Admitting that care in the community had failed the most vulnerable people, Mr Dobson launched a programme with the twin objectives of changing both the practice and the law relating to mental illness. It will begin in the autumn and take several years to implement. Substantial extra funding is promised.
New support services will include 24 hour helplines and crisis response teams; more acute mental health beds, hostels, home treatment teams, and counselling; and improved mental health training for GPs.
Changes in the law are designed to give greater security for patients and the public. “Assertive outreach teams” will be formed to keep watch on discharged patients and people who shy away from getting help. Possible measures include compliance orders and community treatment orders to provide the legal basis to ensure that patients get supervised care if they do not take their drug treatment or if their condition deteriorates.
Governments in the past have shied away from compulsory powers, but the current government now recognises a need to restore public confidence after a series of tragic incidents under the present system of community care.
Junior health minister Paul Boateng, who has responsibility for mental health, said: “We must make sure we do not allow a culture of non-compliance with medication and therapy which precipitates breakdown. What we can say [to patients] is that if you are to remain in the community at large you must complete your medication and therapy. If you don't then the law must give clinicians the power to bring you back into a place of greater safety for yourself and the wider community.”
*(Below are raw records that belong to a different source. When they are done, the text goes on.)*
(* ===== verification/DbKeys.v ===== *)
(** * Database keys: crates/wok-db/src/{error,comparators,schema}.rs and the
    codec of rocks/mod.rs

    The tables of the database, the comparators that order their keys, and the
    encoding of a logical key with its duplicate as one byte string whose plain
    byte order is the order of the table.  A position [at] in a byte string that
    is read from the front is the suffix that is left; native byte order is
    little endian, as on the platforms the relay is built for. *)

From S2P Require Import Prelude Json.

Local Open Scope Z_scope.

(** ** error.rs *)

Inductive DbError : Type :=
| Lmdb (rc : Z) (m : text)
| DbMessage (m : text)
| DbEvent (e : EventError).

Definition DbError_msg (m : string) : DbError := DbMessage (Text m []).

(** ** comparators.rs *)

(** [bytes] has eight bytes or more: the source panics on fewer. *)
Definition u64_from_ne (b : bytes) : Z := from_ne_bytes (take 8 b).

Definition u64_from_ne_checked (b : bytes) : result DbError Z :=
  if decide (length b = 8%nat) then Ok (u64_from_ne b)
  else Err (DbError_msg "u64 key/value has unexpected length (corrupt index?)").

(** [k.split_at(k.len() - n)] *)
Definition split_tail (n : nat) (k : bytes) : bytes * bytes :=
  (take (length k - n) k, drop (length k - n) k).

Definition make_key_string_u64 (s : bytes) (n : Z) : bytes := s ++ to_ne_bytes n.

Definition parse_key_string_u64 (k : bytes) : result DbError (bytes * Z) :=
  if decide (length k < 8)%nat then Err (DbError_msg "StringUint64 key too short to parse")
  else let '(s, n) := split_tail 8 k in Ok (s, u64_from_ne n).

Definition make_key_u64_u64 (n1 n2 : Z) : bytes := to_ne_bytes n1 ++ to_ne_bytes n2.

Definition parse_key_u64_u64 (k : bytes) : result DbError (Z * Z) :=
  if decide (length k = 16%nat) then
    Ok (u64_from_ne (slice 0 8 k), u64_from_ne (slice 8 16 k))
  else Err (DbError_msg "Uint64Uint64 key too short/long to parse").

Definition make_key_string_u64_u64 (s : bytes) (n1 n2 : Z) : bytes :=
  s ++ to_ne_bytes n1 ++ to_ne_bytes n2.

Definition parse_key_string_u64_u64 (k : bytes) : result DbError (bytes * Z * Z) :=
  if decide (length k < 16)%nat then
    Err (DbError_msg "StringUint64Uint64 key too short to parse")
  else let '(s, rest) := split_tail 16 k in
       Ok (s, u64_from_ne (slice 0 8 rest), u64_from_ne (slice 8 16 rest)).

Definition cmp_memn (a b : bytes) : comparison :=
  let n := Nat.min (length a) (length b) in
  match bytes_cmp (take n a) (take n b) with
  | Eq => Nat.compare (length a) (length b)
  | o => o
  end.

Definition cmp_string_u64 (a b : bytes) : comparison :=
  match bool_decide (8 ≤ length a)%nat, bool_decide (8 ≤ length b)%nat with
  | false, false => cmp_memn a b
  | false, true => Lt
  | true, false => Gt
  | true, true =>
      let '(a_s, a_n) := split_tail 8 a in
      let '(b_s, b_n) := split_tail 8 b in
      match cmp_memn a_s b_s with
      | Eq => u64_from_ne a_n ?= u64_from_ne b_n
      | o => o
      end
  end.

Definition cmp_u64_u64 (a b : bytes) : comparison :=
  match bool_decide (length a = 16)%nat, bool_decide (length b = 16)%nat with
  | false, false => cmp_memn a b
  | false, true => Lt
  | true, false => Gt
  | true, true =>
      match u64_from_ne (slice 0 8 a) ?= u64_from_ne (slice 0 8 b) with
      | Eq => u64_from_ne (slice 8 16 a) ?= u64_from_ne (slice 8 16 b)
      | o => o
      end
  end.

Definition cmp_string_u64_u64 (a b : bytes) : comparison :=
  match bool_decide (16 ≤ length a)%nat, bool_decide (16 ≤ length b)%nat with
  | false, false => cmp_memn a b
  | false, true => Lt
  | true, false => Gt
  | true, true =>
      let '(a_s, a_n) := split_tail 16 a in
      let '(b_s, b_n) := split_tail 16 b in
      match cmp_memn a_s b_s with
      | Eq =>
          match u64_from_ne (slice 0 8 a_n) ?= u64_from_ne (slice 0 8 b_n) with
          | Eq => u64_from_ne (slice 8 16 a_n) ?= u64_from_ne (slice 8 16 b_n)
          | o => o
          end
      | o => o
      end
  end.

(** ** schema.rs *)

Definition MDB_REVERSEKEY : Z := 0x02.
Definition MDB_DUPSORT : Z := 0x04.
Definition MDB_INTEGERKEY : Z := 0x08.
Definition MDB_DUPFIXED : Z := 0x10.
Definition MDB_INTEGERDUP : Z := 0x20.
Definition MDB_CREATE : Z := 0x40000.

Variant ComparatorKind : Type :=
| CmpDefault | StringUint64 | Uint64Uint64 | StringUint64Uint64.

#[export] Instance ComparatorKind_eq_dec : EqDecision ComparatorKind.
Proof. solve_decision. Defined.

Record DbiSpec : Type := mkDbiSpec {
  dbi_name : string;
  dbi_flags : Z;
  dbi_comparator : ComparatorKind;
}.

Definition DUP : Z := Z.lor (Z.lor (Z.lor MDB_CREATE MDB_DUPSORT) MDB_INTEGERDUP) MDB_DUPFIXED.
Definition INT : Z := Z.lor MDB_CREATE MDB_INTEGERKEY.
Definition DUP_INTKEY : Z := Z.lor DUP MDB_INTEGERKEY.

Definition DBI_EVENT : string := "rasgueadb_defaultDb__Event".
Definition DBI_EVENT_PAYLOAD : string := "rasgueadb_defaultDb__EventPayload".

Definition dbi_specs : list DbiSpec := [
  mkDbiSpec "rasgueadb_defaultDb__Meta" INT CmpDefault;
  mkDbiSpec "rasgueadb_defaultDb__NegentropyFilter" INT CmpDefault;
  mkDbiSpec DBI_EVENT INT CmpDefault;
  mkDbiSpec "rasgueadb_defaultDb__Event__id" DUP StringUint64;
  mkDbiSpec "rasgueadb_defaultDb__Event__pubkeyKind" DUP StringUint64Uint64;
  mkDbiSpec "rasgueadb_defaultDb__Event__tag" DUP StringUint64;
  mkDbiSpec "rasgueadb_defaultDb__Event__deletion" DUP CmpDefault;
  mkDbiSpec "rasgueadb_defaultDb__Event__replace" DUP CmpDefault;
  mkDbiSpec "rasgueadb_defaultDb__Event__created_at" DUP_INTKEY CmpDefault;
  mkDbiSpec "rasgueadb_defaultDb__Event__pubkey" DUP StringUint64;
  mkDbiSpec "rasgueadb_defaultDb__Event__replaceDeletion" DUP CmpDefault;
  mkDbiSpec "rasgueadb_defaultDb__Event__kind" DUP Uint64Uint64;
  mkDbiSpec "rasgueadb_defaultDb__Event__expiration" DUP_INTKEY CmpDefault;
  mkDbiSpec "rasgueadb_defaultDb__CompressionDictionary" INT CmpDefault;
  mkDbiSpec DBI_EVENT_PAYLOAD INT CmpDefault;
  mkDbiSpec "negentropy" (Z.lor MDB_CREATE MDB_REVERSEKEY) CmpDefault;
  mkDbiSpec "wok_Event__search" DUP CmpDefault;
  mkDbiSpec "wok_VanishPubkey" MDB_CREATE CmpDefault;
  mkDbiSpec "wok_Moderation" MDB_CREATE CmpDefault;
  mkDbiSpec "wok_State" MDB_CREATE CmpDefault;
  mkDbiSpec "wok_Event__tagKind" DUP StringUint64Uint64;
  mkDbiSpec "wok_Event__tagKindBuild" MDB_CREATE CmpDefault ].

(** ** rocks/mod.rs *)

Definition COVER_DBI : Z := 23.

(** [format!("rocksdb: {e}")] *)
Definition rocks_err (e : text) : DbError := DbMessage (Text "rocksdb: {e}" [e]).
Definition rocks_msg (e : string) : DbError := rocks_err (Text e []).

Definition validate_dbi (dbi : Z) : result DbError unit :=
  if dbi =? COVER_DBI then Err (rocks_msg "covering index is absent in the coverless layout")
  else Ok tt.

(** The table numbers are the positions in [dbi_specs], from one; the source
    panics on another number, for which the model has a table without flags. *)
Definition spec (dbi : Z) : DbiSpec :=
  default (mkDbiSpec "" 0 CmpDefault)
    (dbi_specs !! (if dbi =? COVER_DBI then 9%nat else Z.to_nat (dbi - 1))).

Definition combined (dbi : Z) : bool := (dbi =? 3) || (dbi =? 15).

Definition COMBINED : string := "wok_events_combined_v1".
Definition COVERING : string := "wok_pubkey_covering_v1".
Definition HEAD_CF : string := "wok_author_frontiers_v1".

Definition cf_name (dbi : Z) : string :=
  if combined dbi then COMBINED
  else if dbi =? COVER_DBI then COVERING
  else dbi_name (spec dbi).

Definition physical_cf_names : list string :=
  ["default"; COMBINED] ++ [HEAD_CF] ++
  (dbi_name <$>
    filter (λ s, dbi_name s ≠ DBI_EVENT ∧ dbi_name s ≠ DBI_EVENT_PAYLOAD) dbi_specs).

(** [spec(dbi).flags & f != 0] *)
Definition has_flag (dbi f : Z) : bool := negb (Z.land (dbi_flags (spec dbi)) f =? 0).

Definition reversed (dbi : Z) : bool := has_flag dbi MDB_DUPSORT.

(** [!b] of a byte *)
Definition not8 (b : Z) : Z := 255 - b.

(** The loop pops from the end: [rev_prefix] is [out] from its last byte. *)
Fixpoint successor_loop (rev_prefix : bytes) : option bytes :=
  match rev_prefix with
  | [] => None
  | b :: out => if b =? 255 then successor_loop out else Some (rev (b + 1 :: out))
  end.

Definition successor (prefix : bytes) : option bytes := successor_loop (rev prefix).

Definition escape_byte (b : Z) : bytes := if b =? 0 then [0; 255] else [b].

Definition escape (raw : bytes) : bytes := (raw ≫= escape_byte) ++ [0; 0].

Fixpoint unescape (out raw : bytes) : result DbError (bytes * bytes) :=
  match raw with
  | [] => Err (rocks_msg "unterminated escaped key")
  | b :: raw =>
      if negb (b =? 0) then unescape (out ++ [b]) raw
      else match raw with
           | [] => Err (rocks_msg "truncated escaped key")
           | c :: raw =>
               if c =? 0 then Ok (out, raw)
               else if c =? 255 then unescape (out ++ [0]) raw
               else Err (rocks_msg "invalid escaped key")
           end
  end.

Definition key_ints (c : ComparatorKind) : nat :=
  match c with
  | StringUint64 => 1
  | StringUint64Uint64 | Uint64Uint64 => 2
  | CmpDefault => 0
  end.

(** [u64::from_ne_bytes(n).to_be_bytes()] of each chunk of eight *)
Fixpoint chunks_be (n : nat) (b : bytes) : bytes :=
  match n with
  | O => []
  | S n => to_be_bytes 8 (from_ne_bytes (take 8 b)) ++ chunks_be n (drop 8 b)
  end.

Definition key_prefix (dbi : Z) (key : bytes) : bytes :=
  let s := spec dbi in
  let ints := key_ints (dbi_comparator s) in
  if negb (ints =? 0)%nat then
    let valid := bool_decide (ints * 8 ≤ length key)%nat &&
      (bool_decide (dbi_comparator s ≠ Uint64Uint64) || bool_decide (length key = 16%nat)) in
    let '(head, tail) := split_tail (ints * 8) key in
    if negb valid then 0 :: escape key
    else 1 :: (if decide (dbi_comparator s ≠ Uint64Uint64) then escape head else [])
           ++ chunks_be ints tail
  else if has_flag dbi MDB_INTEGERKEY then
    if decide (length key = 8%nat) then 1 :: to_be_bytes 8 (from_ne_bytes key)
    else 0 :: escape key
  else if has_flag dbi MDB_REVERSEKEY then escape (rev key)
  else escape key.

Definition encode_dup (dbi : Z) (dup : option bytes) : bytes :=
  match dup with
  | None => []
  | Some v =>
      if has_flag dbi MDB_INTEGERDUP && bool_decide (length v = 8%nat) then
        1 :: to_be_bytes 8 (from_ne_bytes v)
      else (if has_flag dbi MDB_INTEGERDUP then [0] else []) ++ escape v
  end.

Definition encode (dbi : Z) (key : bytes) (dup : option bytes) : bytes :=
  let out := key_prefix dbi key ++ encode_dup dbi dup in
  if reversed dbi then not8 <$> out else out.

(** [raw.get(at..at + 8)], read big endian and written in native order *)
Definition take_u64 (e : string) (raw : bytes) : result DbError (bytes * bytes) :=
  if decide (8 ≤ length raw)%nat then
    Ok (to_ne_bytes (from_be_bytes (take 8 raw)), drop 8 raw)
  else Err (rocks_msg e).

Fixpoint take_ints (n : nat) (key raw : bytes) : result DbError (bytes * bytes) :=
  match n with
  | O => Ok (key, raw)
  | S n =>
      '(b, raw) ← take_u64 "truncated integer key" raw;
      take_ints n (key ++ b) raw
  end.

Definition decode_key (dbi : Z) (raw : bytes) : result DbError (bytes * bytes) :=
  let s := spec dbi in
  let ints := key_ints (dbi_comparator s) in
  if negb (ints =? 0)%nat || has_flag dbi MDB_INTEGERKEY then
    match raw with
    | [] => Err (rocks_msg "empty key")
    | valid :: raw =>
        if valid =? 0 then unescape [] raw
        else if valid =? 1 then
          '(key, raw) ← (if negb (ints =? 0)%nat &&
                             bool_decide (dbi_comparator s ≠ Uint64Uint64)
                         then unescape [] raw else Ok ([], raw));
          take_ints (Nat.max ints 1) key raw
        else Err (rocks_msg "invalid key header")
    end
  else
    '(key, raw) ← unescape [] raw;
    Ok (if has_flag dbi MDB_REVERSEKEY then rev key else key, raw).

Definition decode_dup (dbi : Z) (raw value : bytes) : result DbError (bytes * bytes) :=
  if has_flag dbi MDB_DUPSORT then
    if has_flag dbi MDB_INTEGERDUP then
      match raw with
      | [] => Err (rocks_msg "missing duplicate header")
      | valid :: raw =>
          if valid =? 0 then unescape [] raw
          else if valid =? 1 then take_u64 "truncated duplicate" raw
          else Err (rocks_msg "invalid duplicate header")
      end
    else unescape [] raw
  else Ok (value, raw).

Definition decode (dbi : Z) (raw value : bytes) : result DbError (bytes * bytes) :=
  let raw := if reversed dbi then not8 <$> raw else raw in
  '(key, raw) ← decode_key dbi raw;
  '(val, raw) ← decode_dup dbi raw value;
  if decide (raw = []) then Ok (key, val) else Err (rocks_msg "trailing key bytes").

(** The two components of an event under one key. *)
Record EventRecord : Type := mkEventRecord {
  r_packed : option bytes;
  r_payload : option bytes;
}.

Definition EventRecord_default : EventRecord := mkEventRecord None None.

Definition part (raw : bytes) : result DbError (option bytes * bytes) :=
  if decide (length raw < 4)%nat then Err (rocks_msg "short combined record")
  else
    let n := from_le_bytes (take 4 raw) in
    let raw := drop 4 raw in
    if n =? U32_MAX then Ok (None, raw)
    else if len raw <? n then Err (rocks_msg "short combined component")
    else Ok (Some (take (Z.to_nat n) raw), drop (Z.to_nat n) raw).

Definition parts (raw : bytes) : result DbError (option bytes * option bytes) :=
  '(a, raw) ← part raw;
  '(b, raw) ← part raw;
  if decide (raw = []) then Ok (a, b) else Err (rocks_msg "trailing combined bytes").

Definition EventRecord_decode (raw : bytes) : result DbError EventRecord :=
  '(packed, payload) ← parts raw; Ok (mkEventRecord packed payload).

(** [v.len() as u32] *)
Definition encode_part (v : option bytes) : bytes :=
  match v with
  | None => to_le_bytes 4 U32_MAX
  | Some v => to_le_bytes 4 (wrap32 (len v)) ++ v
  end.

Definition EventRecord_encode (r : EventRecord) : bytes :=
  encode_part (r_packed r) ++ encode_part (r_payload r).
(* ===== verification/Search.v ===== *)
(** * Search text: the terms of wok-db's search.rs

    How a text is cut into normalized terms, which of them an event is indexed
    by, and how a NIP-50 query is read.  The tables behind Rust's [char] methods
    are the class [UnicodeChars]. *)

From S2P Require Import Prelude Utf8 DbKeys.

Local Open Scope Z_scope.

Definition MAX_INDEXED_TERM_BYTES : nat := 64.
Definition MAX_SEARCH_QUERY_BYTES : Z := 1024.
Definition MAX_SEARCH_TERMS : nat := 16.
Definition MAX_INDEXED_UNIQUE_TERMS : nat := 256.
Definition TERM_PREFIX : Z := 1.

(** [char::is_alphanumeric], [char::is_whitespace] and [char::to_lowercase]. *)
Class UnicodeChars : Type := {
  is_alphanumeric : Z → bool;
  is_whitespace : Z → bool;
  to_lowercase : Z → list Z;
}.


Record SearchQuery : Type := mkSearchQuery {
  terms : list bytes;
  phrase_terms : list bytes;
  phrase : bytes;
}.

(** A [HashSet<String>]. *)
Abbreviation SearchTermSet := (gset bytes).

Section search.
Context {UC : UnicodeChars}.

(** ** Terms *)

(** The closure [finish]: report the word, if there is one. *)
Definition finish {S} (f : S → option bytes → S * bool) (s : S) (current : bytes) : S * bool :=
  match current with
  | [] => (s, true)
  | _ => f s (if (length current <=? MAX_INDEXED_TERM_BYTES)%nat then Some current else None)
  end.

Fixpoint for_each_term_loop {S} (f : S → option bytes → S * bool) (s : S) (current : bytes)
    (cs : list Z) : S * bool :=
  match cs with
  | [] => finish f s current
  | c :: cs =>
      if is_alphanumeric c then
        for_each_term_loop f s (current ++ from_chars (to_lowercase c)) cs
      else
        let '(s, more) := finish f s current in
        if more then for_each_term_loop f s [] cs else (s, false)
  end.

Definition for_each_term {S} (f : S → option bytes → S * bool) (s : S) (text : bytes) : S * bool :=
  for_each_term_loop f s [] (chars text).

Definition normalize_search_terms_with_overflow (text : bytes) : list bytes * bool :=
  fst (for_each_term (λ '(terms, overflow) term,
         match term with
         | Some term => ((terms ++ [term], overflow), true)
         | None => ((terms, true), true)
         end) ([], false) text).

Definition normalize_search_terms (text : bytes) : list bytes :=
  fst (normalize_search_terms_with_overflow text).

Fixpoint for_each_document_term {S} (f : S → option bytes → S * bool) (s : S)
    (document : list bytes) : S :=
  match document with
  | [] => s
  | text :: document =>
      let '(s, more) := for_each_term f s text in
      if negb more then s
      else let '(s, more) := f s None in
           if negb more then s else for_each_document_term f s document
  end.

Definition indexed_term (terms : SearchTermSet) (term : option bytes) : SearchTermSet * bool :=
  let terms :=
    match term with
    | Some term => if bool_decide (term ∈ terms) then terms else {[term]} ∪ terms
    | None => terms
    end in
  (terms, (size terms <? MAX_INDEXED_UNIQUE_TERMS)%nat).

Definition indexed_terms (document : list bytes) : SearchTermSet :=
  for_each_document_term indexed_term ∅ document.

Definition search_term_set (content : bytes) : SearchTermSet := indexed_terms [content].

Definition term_key (term : bytes) : bytes := TERM_PREFIX :: term.

(** ** Queries *)

(** [str::split_whitespace] *)
Fixpoint split_whitespace_loop (current : bytes) (cs : list Z) : list bytes :=
  match cs with
  | [] => match current with [] => [] | _ => [current] end
  | c :: cs =>
      if is_whitespace c then
        match current with
        | [] => split_whitespace_loop [] cs
        | _ => current :: split_whitespace_loop [] cs
        end
      else split_whitespace_loop (current ++ from_chars [c]) cs
  end.

Definition split_whitespace (s : bytes) : list bytes := split_whitespace_loop [] (chars s).

(** A word is searched for unless it is a [key:value] extension. *)
Definition free_word (word : bytes) : bool :=
  match split_once (ch ":") word with
  | None => true
  | Some (key, value) => bool_decide (key = []) || bool_decide (value = [])
  end.

(** [join] with a space *)
Fixpoint join_space (l : list bytes) : bytes :=
  match l with
  | [] => []
  | [x] => x
  | x :: l => x ++ ch " " :: join_space l
  end.

Definition parse_search_query (input : bytes) : result DbError SearchQuery :=
  if len input >? MAX_SEARCH_QUERY_BYTES then
    Err (DbMessage (Text "search query exceeds {MAX_SEARCH_QUERY_BYTES} bytes"
                      [TNum MAX_SEARCH_QUERY_BYTES]))
  else
    let free_text := join_space (filter free_word (split_whitespace input)) in
    let '(ordered, term_overflow) := normalize_search_terms_with_overflow free_text in
    if term_overflow then
      Err (DbMessage (Text "search term exceeds {MAX_INDEXED_TERM_BYTES} bytes"
                        [TNum (Z.of_nat MAX_INDEXED_TERM_BYTES)]))
    else if bool_decide (ordered = []) then
      Err (DbError_msg "search query has no searchable terms")
    else if (MAX_SEARCH_TERMS <? length ordered)%nat then
      Err (DbMessage (Text "search query exceeds {MAX_SEARCH_TERMS} terms"
                        [TNum (Z.of_nat MAX_SEARCH_TERMS)]))
    else
      Ok (mkSearchQuery (vec_dedup (slice_sort bytes_cmp ordered)) ordered (join_space ordered)).
End search.

(** ** Reference definitions *)

(** Feed a list to a callback until it says stop. *)
Fixpoint feed {S A} (f : S → A → S * bool) (s : S) (l : list A) : S * bool :=
  match l with
  | [] => (s, true)
  | x :: l => let '(s, more) := f s x in if more then feed f s l else (s, false)
  end.

(** The elements of a list that are not in [seen], each once, in order. *)
Fixpoint fresh (seen : SearchTermSet) (l : list bytes) : list bytes :=
  match l with
  | [] => []
  | t :: l => if bool_decide (t ∈ seen) then fresh seen l else t :: fresh ({[t]} ∪ seen) l
  end.

Definition somes : list (option bytes) → list bytes := omap (λ o, o).

Section lemmas.
Context {UC : UnicodeChars}.

(** The words of a text, [None] for one that is too long. *)
Definition word (current : bytes) : list (option bytes) :=
  match current with
  | [] => []
  | _ => [if (length current <=? MAX_INDEXED_TERM_BYTES)%nat then Some current else None]
  end.

Fixpoint words (current : bytes) (cs : list Z) : list (option bytes) :=
  match cs with
  | [] => word current
  | c :: cs =>
      if is_alphanumeric c then words (current ++ from_chars (to_lowercase c)) cs
      else word current ++ words [] cs
  end.

(** ** Lemmas *)

Lemma feed_app {S A} (f : S → A → S * bool) s l k :
  feed f s (l ++ k) = let '(s, more) := feed f s l in if more then feed f s k else (s, false).
Proof.
  revert s. induction l as [|x l IH]; intros s; cbn; [done|].
  destruct (f s x) as [s' []]; [apply IH|done].
Qed.

Lemma finish_feed {S} (f : S → option bytes → S * bool) s current :
  finish f s current = feed f s (word current).
Proof. destruct current; cbn; [done|]. by destruct (f _ _) as [s' []]. Qed.

Lemma for_each_term_loop_feed {S} (f : S → option bytes → S * bool) s current cs :
  for_each_term_loop f s current cs = feed f s (words current cs).
Proof.
  revert s current. induction cs as [|c cs IH]; intros s current; cbn; [apply finish_feed|].
  destruct (is_alphanumeric c); [apply IH|].
  rewrite finish_feed, feed_app. destruct (feed f s (word current)) as [s' []]; [apply IH|done].
Qed.

Lemma for_each_term_feed {S} (f : S → option bytes → S * bool) s text :
  for_each_term f s text = feed f s (words [] (chars text)).
Proof. apply for_each_term_loop_feed. Qed.

Lemma for_each_document_term_feed {S} (f : S → option bytes → S * bool) s document :
  for_each_document_term f s document =
    fst (feed f s (document ≫= λ text, words [] (chars text) ++ [None])).
Proof.
  revert s. induction document as [|text document IH]; intros s; [done|].
  cbn [for_each_document_term]. rewrite bind_cons, <- (assoc_L (++)), !feed_app, for_each_term_feed.
  destruct (feed f s (words [] (chars text))) as [s' []]; cbn [negb fst feed app]; [|done].
  destruct (f s' None) as [s'' []]; cbn [negb fst]; [|done]. apply IH.
Qed.

Lemma normalize_terms_words text :
  normalize_search_terms text = somes (words [] (chars text)).
Proof.
  unfold normalize_search_terms, normalize_search_terms_with_overflow. rewrite for_each_term_feed.
  assert (∀ l ts o, fst (fst (feed (λ '(terms, overflow) term,
      match term with
      | Some term => ((terms ++ [term], overflow), true)
      | None => ((terms, true), true)
      end) (ts, o) l)) = ts ++ somes l) as H.
  { induction l as [|[t|] l IH]; intros ts o; cbn; [by rewrite app_nil_r| |].
    - rewrite IH. by rewrite <- (assoc_L (++)).
    - apply IH. }
  by rewrite H.
Qed.

(** Taking terms up to the limit takes the first that are new. *)
Lemma feed_indexed_term T l :
  (size T < MAX_INDEXED_UNIQUE_TERMS)%nat →
  fst (feed indexed_term T l) =
    T ∪ list_to_set (take (MAX_INDEXED_UNIQUE_TERMS - size T) (fresh T (somes l))).
Proof.
  revert T. induction l as [|[t|] l IH]; intros T HT.
  - cbn. rewrite take_nil. set_solver.
  - change (somes (Some t :: l)) with (t :: somes l). cbn [fresh feed indexed_term].
    destruct (bool_decide (t ∈ T)) eqn:E; bool_to_prop.
    + rewrite (proj2 (Nat.ltb_lt _ _) HT). by apply IH.
    + assert (size ({[t]} ∪ T) = S (size T)) as Hs by (rewrite size_union, size_singleton by set_solver; lia).
      rewrite Hs. destruct (MAX_INDEXED_UNIQUE_TERMS - size T)%nat as [|k] eqn:Hk; [lia|].
      cbn [take firstn list_to_set]. destruct (Nat.ltb_spec (S (size T)) MAX_INDEXED_UNIQUE_TERMS).
      * rewrite IH by lia. rewrite Hs. replace (MAX_INDEXED_UNIQUE_TERMS - S (size T))%nat with k by lia.
        set_solver.
      * assert (k = 0%nat) as -> by lia. cbn. set_solver.
  - change (somes (None :: l)) with (somes l). cbn [feed]. unfold indexed_term at 1.
    rewrite (proj2 (Nat.ltb_lt _ _) HT). by apply IH.
Qed.

Lemma size_list_to_set_le (l : list bytes) : (size (list_to_set l : SearchTermSet) ≤ length l)%nat.
Proof.
  induction l as [|x l IH]; cbn [list_to_set length]; [rewrite size_empty; lia|].
  rewrite size_union_alt, size_singleton.
  pose proof (subseteq_size ((list_to_set l : SearchTermSet) ∖ {[x]}) (list_to_set l) ltac:(set_solver)). lia.
Qed.

(** C35. The terms an event is indexed by are the first [MAX_INDEXED_UNIQUE_TERMS]
    distinct normalized terms of its text, in document order, so a stored event and
    a live one match the same searches and one event adds at most that many
    postings. *)
Theorem indexed_terms_first_distinct document :
  indexed_terms document =
    list_to_set (take MAX_INDEXED_UNIQUE_TERMS (fresh ∅ (document ≫= normalize_search_terms))) ∧
  (size (indexed_terms document) ≤ MAX_INDEXED_UNIQUE_TERMS)%nat.
Proof.
  assert (somes (document ≫= λ text, words [] (chars text) ++ [None]) =
          document ≫= normalize_search_terms) as Ho.
  { induction document as [|text document IH]; [done|].
    rewrite !bind_cons. unfold somes in *. rewrite !omap_app, IH, normalize_terms_words. cbn. by rewrite app_nil_r. }
  assert (indexed_terms document =
    list_to_set (take MAX_INDEXED_UNIQUE_TERMS (fresh ∅ (document ≫= normalize_search_terms)))) as Heq.
  { unfold indexed_terms. rewrite for_each_document_term_feed, feed_indexed_term, Ho.
    - rewrite size_empty, Nat.sub_0_r. set_solver.
    - rewrite size_empty. unfold MAX_INDEXED_UNIQUE_TERMS. lia. }
  split; [done|]. rewrite Heq. etrans; [apply size_list_to_set_le|]. rewrite length_take. lia.
Qed.
End lemmas.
Mr Dobson is setting up a review of the Mental Health Act 1983 by a group of lawyers, doctors, and others to report by next spring. The aim is to ensure that the legislation supports the safe and effective delivery of modern patterns of clinical and social care.
Meanwhile, he has asked a new external reference group, under Professor Graham Thornicroft, to set national standards for mental health to bring about “dramatic changes for the better.”
In a letter, Mr Dobson states: “Care in the community has failed. Discharging people from institutions has brought benefits to some. But it has left many vulnerable patients to try to cope on their own.”
Outlining his proposals, Mr Dobson asked the new group to establish what the range of services in each locality should be, with specialist services at regional level. He wants the same priority given to mental health as to heart disease.